Dataset records below:

(* ===== verification/BlockImport.v ===== *)
(** The way of work reports through block import: the calls of
    [ApplyStateTransitionFromBlock] (src/statedb/applystatetransition.go) that
    move reports, in their order, and what holds along every chain of blocks.
    The effects of running service code (how many reports it accumulated, the
    root of its outputs, the validators it designates) are inputs, and so are
    the authorization pools; preimages, statistics, header seals and storage
    are left out. *)

From S2P Require Import Prelude Chain Guarantors Safrole Reports Accumulation Disputes.
From S2P Require Import Assurances Guarantees Merkle History.

#[local] Open Scope Z_scope.

(** * State and blocks *)

Record ChainState := mkChain {
  c_Safrole : SafroleState;
  c_Disputes : DisputeState;
  c_Assignments : Assignments;
  c_Queue : JamState;
  c_Recent : RecentBlocks
}.

Record Block := mkBlock {
  b_Slot : Z;
  b_Parent : Hash;                                   (* Header.ParentHeaderHash *)
  b_StateRoot : Hash;                                (* Header.ParentStateRoot *)
  b_Hash : Hash;                                     (* Header.Hash() *)
  b_OffendersMark : option (list Hash);
  b_Header : SafroleHeader;
  b_Tickets : list Ticket;
  b_Disputes : Dispute;
  b_Assurances : list Assurance;
  b_Guarantees : list Guarantee
}.

(** What import reads besides: pools, services and checked tickets; and what
    running the services gave. *)
Record Environment := mkEnv {
  e_Pools : list (list Hash);
  e_Services : Z → service_lookup;
  e_Tickets : gmap Hash Hash;
  e_Accumulated : Z;                                 (* num_accumulations *)
  e_Root : list Z;                                   (* accumulationRoot *)
  e_Designated : list Validator                      (* U.UpcomingValidators *)
}.

Inductive import_error :=
  | ErrParent
  | DisputeError (e : dispute_error)
  | AssuranceError (e : assurance_error)
  | TicketError (e : safrole_error)
  | GuaranteeError (e : guarantee_error).

Definition lift {E A} (f : E → import_error) (r : res E A) : res import_error A :=
  match r with Ok a => Ok a | Err e => Err (f e) | Crash => Crash end.

(** What a block does to reports: made available by assurances, guaranteed,
    accumulated. *)
Inductive event :=
  | Available (validators : list Validator) (parent : Hash) (assurances : list Assurance) (core : nat)
      (w : WorkReport)
  | Guaranteed (sf : SafroleState) (g : Guarantee)
  | Accumulated (w : WorkReport).

Definition set_Offenders (o : list Hash) (s : SafroleState) : SafroleState :=
  mkSafrole (sf_EpochFirstSlot s) o (sf_Timeslot s) (sf_Entropy s) (sf_Prev s) (sf_Curr s) (sf_Next s)
    (Designated s) (Accumulator s) (Sealers s).

Definition set_Designated (d : list Validator) (s : SafroleState) : SafroleState :=
  mkSafrole (sf_EpochFirstSlot s) (OffenderState s) (sf_Timeslot s) (sf_Entropy s) (sf_Prev s)
    (sf_Curr s) (sf_Next s) d (Accumulator s) (Sealers s).

(** The queue reads slot and epoch start from the Safrole state. *)
Definition queue_at (sf : SafroleState) (j : JamState) : JamState :=
  mkJam (ready_queue j) (AccumulationHistory j) (sf_Timeslot sf) (sf_EpochFirstSlot sf).

(** The released reports with their cores. *)
Definition available_events (validators : list Validator) (parent : Hash) (assurances : list Assurance)
    (rho : Assignments) : list event :=
  omap id (imap (λ c core, Available validators parent assurances c <$> released assurances c core) rho).

Section import.
Context {HF : HashFunction} {ED : Ed25519_} {RC : ReportCodec} {BS : Bandersnatch_}.

Definition ApplyStateTransitionFromBlock (env : Environment) (s : ChainState) (blk : Block)
    : res import_error (ChainState * list event) :=
  let sf := c_Safrole s in
  if match last (rb_H (c_Recent s)) with Some b => negb (b_Parent blk =? HeaderHash b) | None => false end
  then Err ErrParent
  else
    let old_timeslot := sf_Timeslot sf in
    let targetJCE := b_Slot blk in
    let recent := ApplyStateRecentHistoryDagga (c_Recent s) (b_StateRoot blk) in
    '(psi, rho0) ←
      (if negb (len (d_Verdict (b_Disputes blk)) =? 0)
       then lift DisputeError (ApplyStateTransitionDispute sf (c_Disputes s) (c_Assignments s)
              (b_OffendersMark blk) (b_Disputes blk))
       else Ok (c_Disputes s, c_Assignments s));
    assurances ← lift AssuranceError
      (GetValidAssurances (sf_Curr sf) rho0 old_timeslot (b_Assurances blk) (b_Parent blk));
    '(available, _, rho1) ← lift AssuranceError
      (AvailabilityDagga (sf_Curr sf) rho0 old_timeslot assurances (b_Parent blk) targetJCE);
    sf2 ← lift TicketError (ApplyStateTransitionTickets (set_Offenders (Offenders psi) sf) (b_Tickets blk)
      targetJCE (b_Header blk) (e_Tickets env));
    '(prev, _) ← or_crash (RotateGuarantors (rotation_of sf2) (sf_Timeslot sf2));
    let j := queue_at sf2 (c_Queue s) in
    let gstate := mkGState sf2 j (e_Pools env) (rb_H recent) available targetJCE (e_Services env) in
    '(_, rho2) ← lift GuaranteeError
      (ApplyStateTransitionAvailabilityAssignments gstate rho1 prev (b_Guarantees blk) targetJCE);
    w_star ← or_crash (AccumulatableSequence j targetJCE available);
    j ← or_crash (ApplyStateTransitionAccumulation j available w_star (e_Accumulated env) old_timeslot);
    recent ← or_crash (ApplyStateRecentHistory recent
      (mkHBlock (b_Guarantees blk) (b_Hash blk) (e_Root env) (b_StateRoot blk)));
    Ok (mkChain (set_Designated (e_Designated env) sf2) psi rho2 j recent,
        available_events (sf_Curr sf) (b_Parent blk) assurances rho0 ++
        map (Guaranteed sf2) (b_Guarantees blk) ++
        map Accumulated (take (Z.to_nat (e_Accumulated env)) w_star)).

End of Dataset records.

- **Directions for this task**: How many lines in the listing contain "Accumulator"? Answer with the number alone.

- **Exercise solution**: 2